→ REQUIREMENT
Your answer must consist of exactly the lines below, starting with the line with "[Store RDI 0x00" and going on through the line with "(** [switch_to_user]: [ctx]", and nothing else.

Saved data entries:
▬▬▬

(** The instruction [syscall] of the program, at whose end [next] is. *)
Definition syscall (next : Z) (h : hart) : hart :=
  let c := core h in
  with_core h (mkCpu (set R11 (rflags c) (set RCX next (gpr c))) (Platform.Segments.lstar msrs)
    (Z.ldiff (rflags c) (Platform.Segments.sfmask msrs)) (wrap16 (Z.land (Z.shiftr (Platform.Segments.star msrs) 32) 0xFFFC))
    (wrap16 (Z.shiftr (Platform.Segments.star msrs) 32 + 8)) (cr3 c) (mem c)).

End Machine.

(** ** The routines *)

Section Code.

(** The addresses of [USER_RSP_SCRATCH], [USER_RDI_SCRATCH],
    [CURRENT_CONTEXT_PTR] and [REAPER_STACK]. *)
Context (user_rsp_scratch user_rdi_scratch context_ptr reaper_stack : Z).

(** The end of a call and of a switch: the registers of the context at [rsi]. *)
Definition restore_user : list Switch.instr :=
  [Load R15 RSI 0x00; Load R14 RSI 0x08; Load R13 RSI 0x10; Load R12 RSI 0x18; Load R10 RSI 0x28; Load R9 RSI 0x30;
    Load R8 RSI 0x38; Load RBP RSI 0x40; Load RDI RSI 0x48; Load RDX RSI 0x58; Load RBX RSI 0x68; Load RAX RSI 0x70;
    Load RCX RSI 0x78; Load R11 RSI 0x88; Load RSP RSI 0x80; Load RSI RSI 0x50].

(** [syscall_entry] up to the call of the handler: the registers into the
    context at [rdi], then those that were kept in variables. *)
Definition entry_stores : list Switch.instr :=
  [Store RDI 0x00 R15; Store RDI 0x08 R14; Store RDI 0x10 R13; Store RDI 0x18 R12; Store RDI 0x20 R11;
   Store RDI 0x28 R10; Store RDI 0x30 R9; Store RDI 0x38 R8; Store RDI 0x40 RBP; Store RDI 0x50 RSI; Store RDI 0x58 RDX;
   Store RDI 0x60 RCX; Store RDI 0x68 RBX; Store RDI 0x70 RAX].

Definition entry_rest : list instr :=
  [LoadVar RAX user_rdi_scratch; Plain (Store RDI 0x48 RAX); Plain (Store RDI 0x78 RCX); Plain (Store RDI 0x88 R11);
   LoadVar RAX user_rsp_scratch; Plain (Store RDI 0x80 RAX)].

Definition entry_code : list instr :=
  [StoreVar user_rsp_scratch RSP; StoreVar user_rdi_scratch RDI; MovImm RSP KERNEL_STACK_TOP; LoadVar RDI context_ptr] ++
  (Plain <$> entry_stores) ++ entry_rest.

(** [syscall_entry] after the call. *)
Definition leave_code : list instr :=
  [LoadVar RSI context_ptr; Plain (Store RSI 0x70 RAX)] ++ (Plain <$> restore_user) ++ [Sysretq].

(** [switch_to_user]: [ctx] in rsi, the page table in rax. *)
Definition switch_to_user : list instr := [MovCr3 RAX] ++ (Plain <$> restore_user) ++ [Sysretq].

(** [switch_to_user_with_reap]: [ctx] in r12, the page table in rax. *)
Definition switch_to_user_with_reap (reap_pending : cpu -> cpu) (return_to : Z) : list instr :=
  [LeaVar RSP reaper_stack; Plain (AddImm RSP REAPER_STACK_SIZE); AndImm RSP (2 ^ 64 - 16); MovCr3 RAX;
   Call return_to reap_pending; Plain (Mov RSI R12)] ++ (Plain <$> restore_user) ++ [Sysretq].

(** How the compiled [syscall_handler_rust] ends: it returns, or it arrives at
    the assembly of [switch_to_user] or of [switch_to_user_with_reap]. *)
Inductive departure : Type := Returns (c : cpu) | Switches (c : cpu) | SwitchesReaping (c : cpu).

End Code.

(** [enter_usermode]: the compiler chooses the registers of the operands. *)
Record operands : Type := mkOperands { user_ds : reg; user_cs : reg; entry_point : reg; stack_ptr : reg; page_table_phys : reg }.

Definition enter_usermode (o : operands) : list instr :=
  [MovCr3 (page_table_phys o);
   MovSeg DS (user_ds o); MovSeg ES (user_ds o); MovSeg FS (user_ds o); MovSeg GS (user_ds o);
   MovImm RSP KERNEL_STACK_TOP;
   Plain (Push (user_ds o)); Plain (Push (stack_ptr o)); Plain Pushfq; Plain (Pop RAX); OrImm RAX 0x200; Plain (Push RAX);
   Plain (Push (user_cs o)); Plain (Push (entry_point o));
   XorSelf RAX; XorSelf RBX; XorSelf RCX; XorSelf RDX; XorSelf RSI; XorSelf RDI; XorSelf RBP; XorSelf R8; XorSelf R9;
   XorSelf R10; XorSelf R11; XorSelf R12; XorSelf R13; XorSelf R14; XorSelf R15; Iretq].

(** ** What the routines do *)

(** The registers of a machine, as the context of Dispatch.v. *)
Definition regs_of (c : cpu) : CpuContext :=
  mkContext (gpr c R15) (gpr c R14) (gpr c R13) (gpr c R12) (gpr c R11) (gpr c R10) (gpr c R9) (gpr c R8) (gpr c RBP)
    (gpr c RDI) (gpr c RSI) (gpr c RDX) (gpr c RCX) (gpr c RBX) (gpr c RAX) (rip c) (gpr c RSP) (rflags c) (cs c) (ss c).

(** The program continues with the registers of [x], at its address and with
    its flags, and with the segments that [sysretq] loads. *)
Definition user_runs (msrs : Platform.Segments.Msrs) (c : cpu) (x : CpuContext) : Prop :=
  (gpr c R15, gpr c R14, gpr c R13, gpr c R12, gpr c R11, gpr c R10, gpr c R9, gpr c R8) =
    (ctx_r15 x, ctx_r14 x, ctx_r13 x, ctx_r12 x, ctx_r11 x, ctx_r10 x, ctx_r9 x, ctx_r8 x) /\
  (gpr c RBP, gpr c RDI, gpr c RSI, gpr c RDX, gpr c RCX, gpr c RBX, gpr c RAX) =
    (ctx_rbp x, ctx_rdi x, ctx_rsi x, ctx_rdx x, ctx_rcx x, ctx_rbx x, ctx_rax x) /\
  (rip c, gpr c RSP, rflags c) = (ctx_rip x, ctx_rsp x, user_flags (ctx_rflags x)) /\
  (cs c, ss c) = (Platform.Segments.sysret_cs (Platform.Segments.star msrs), Platform.Segments.sysret_ss (Platform.Segments.star msrs)).

(** Two ranges of memory without a common byte. *)
Definition apart (a n b m : Z) : Prop := a + n <= b \/ b + m <= a.

(** The words the entry code writes: its variables, the context at [p] and the
    return address on the kernel stack are memory of their own. *)
Record layout (rsp_var rdi_var ptr_var p : Z) : Prop := mkLayout {
  lay_fits : fits p;
  lay_rsp : apart rsp_var 8 p CONTEXT_SIZE;
  lay_rdi : apart rdi_var 8 p CONTEXT_SIZE;
  lay_ptr : apart ptr_var 8 p CONTEXT_SIZE;
  lay_stack : apart (KERNEL_STACK_TOP - 8) 8 p CONTEXT_SIZE;
  lay_rsp_rdi : apart rsp_var 8 rdi_var 8;
  lay_rsp_ptr : apart rsp_var 8 ptr_var 8;
  lay_rdi_ptr : apart rdi_var 8 ptr_var 8;
  lay_stack_ptr : apart (KERNEL_STACK_TOP - 8) 8 ptr_var 8
}.

Lemma wrap64_u64 z : is_u64 (wrap64 z).
Proof. unfold is_u64, U64_MAX, wrap64. pose proof (Z.mod_pos_bound z (2 ^ 64)). lia. Qed.

#[local] Opaque load64 store64 wrap64 wrap16.

Section Routines.
Context (add_flags : Z -> Z -> Z -> Z) (logic_flags : Z -> Z -> Z) (msrs : Platform.Segments.Msrs).
Context (user_rsp_scratch user_rdi_scratch context_ptr reaper_stack : Z).

Notation run := (run add_flags logic_flags msrs).
Notation user_runs := (user_runs msrs).

(** [syscall_entry], with the compiled [syscall_handler_rust], the compiled
    [reap_pending] and the addresses they return to. *)
Definition syscall_entry_asm (syscall_handler : cpu -> departure) (reap_pending : cpu -> cpu) (return_to reap_return : Z) (h : hart) : hart :=
  let h := run (entry_code user_rsp_scratch user_rdi_scratch context_ptr) h in
  match syscall_handler (push return_to (core h)) with
  | Returns c => run (leave_code context_ptr) (with_core h c)
  | Switches c => run switch_to_user (with_core h c)
  | SwitchesReaping c => run (switch_to_user_with_reap reaper_stack reap_pending reap_return) (with_core h c)
  end.

Lemma run_app a b h : run (a ++ b) h = run b (run a h).
Proof. apply fold_left_app. Qed.

Lemma run_plain l h : run (Plain <$> l) h = with_core h (Switch.run add_flags 0 l (core h)).
Proof. revert h. induction l as [|i l IH]; intros h; [now destruct h|]. cbn [fmap list_fmap run fold_left]. apply IH. Qed.

(** The end of a call or a switch. *)
Lemma restore_user_loads c p : gpr c RSI = p -> fits p ->
  let c' := Switch.run add_flags 0 restore_user c in
  let l off := load64 (mem c) (p + off) in
  (gpr c' R15, gpr c' R14, gpr c' R13, gpr c' R12, gpr c' R11, gpr c' R10, gpr c' R9, gpr c' R8) =
    (l 0x00, l 0x08, l 0x10, l 0x18, l 0x88, l 0x28, l 0x30, l 0x38) /\
  (gpr c' RBP, gpr c' RDI, gpr c' RSI, gpr c' RDX, gpr c' RCX, gpr c' RBX, gpr c' RAX, gpr c' RSP) =
    (l 0x40, l 0x48, l 0x50, l 0x58, l 0x78, l 0x68, l 0x70, l 0x80) /\ mem c' = mem c /\ cr3 c' = cr3 c.
Proof.
  intros Hp [? ?]. unfold CONTEXT_SIZE in *. cbv zeta. cbn -[Z.add]. rewrite Hp. addresses. repeat split.
Qed.

Lemma restore_user_spec h p : gpr (core h) RSI = p -> fits p ->
  let h' := run ((Plain <$> restore_user) ++ [Sysretq]) h in
  user_runs (core h') (restored (context_at (mem (core h)) p)) /\ mem (core h') = mem (core h) /\ cr3 (core h') = cr3 (core h).
Proof.
  intros Hp Hf. cbv zeta. rewrite run_app, run_plain. destruct (restore_user_loads (core h) p Hp Hf) as (E1 & E2 & E3 & E4).
  revert E1 E2 E3 E4. generalize (Switch.run add_flags 0 restore_user (core h)). intros c' E1 E2 E3 E4. rewrite Z.add_0_r in E1.
  cbn [run fold_left exec core with_core sysretq mem cr3]. split; [|split; assumption]. unfold user_runs. cbn [gpr rip rflags].
  injection E1; injection E2; intros. unfold restored, context_at. cbn [ctx_r15 ctx_r14 ctx_r13 ctx_r12 ctx_r11 ctx_r10 ctx_r9 ctx_r8
    ctx_rbp ctx_rdi ctx_rsi ctx_rdx ctx_rcx ctx_rbx ctx_rax ctx_rip ctx_rsp ctx_rflags].
  repeat split; repeat first [assumption | reflexivity | apply f_equal2 | apply f_equal].
Qed.

(** The words that the entry code writes into the context. *)
Definition entry_words (c : cpu) : list (Z * Z) :=
  [(0x80, gpr c RSP); (0x88, gpr c R11); (0x78, gpr c RCX); (0x48, gpr c RDI)] ++ first_words c.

▬▬▬

→ REPLY TO THE TASK
  [Store RDI 0x00 R15; Store RDI 0x08 R14; Store RDI 0x10 R13; Store RDI 0x18 R12; Store RDI 0x20 R11;
   Store RDI 0x28 R10; Store RDI 0x30 R9; Store RDI 0x38 R8; Store RDI 0x40 RBP; Store RDI 0x50 RSI; Store RDI 0x58 RDX;
   Store RDI 0x60 RCX; Store RDI 0x68 RBX; Store RDI 0x70 RAX].

Definition entry_rest : list instr :=
  [LoadVar RAX user_rdi_scratch; Plain (Store RDI 0x48 RAX); Plain (Store RDI 0x78 RCX); Plain (Store RDI 0x88 R11);
   LoadVar RAX user_rsp_scratch; Plain (Store RDI 0x80 RAX)].

Definition entry_code : list instr :=
  [StoreVar user_rsp_scratch RSP; StoreVar user_rdi_scratch RDI; MovImm RSP KERNEL_STACK_TOP; LoadVar RDI context_ptr] ++
  (Plain <$> entry_stores) ++ entry_rest.

(** [syscall_entry] after the call. *)
Definition leave_code : list instr :=
  [LoadVar RSI context_ptr; Plain (Store RSI 0x70 RAX)] ++ (Plain <$> restore_user) ++ [Sysretq].

(** [switch_to_user]: [ctx] in rsi, the page table in rax. *)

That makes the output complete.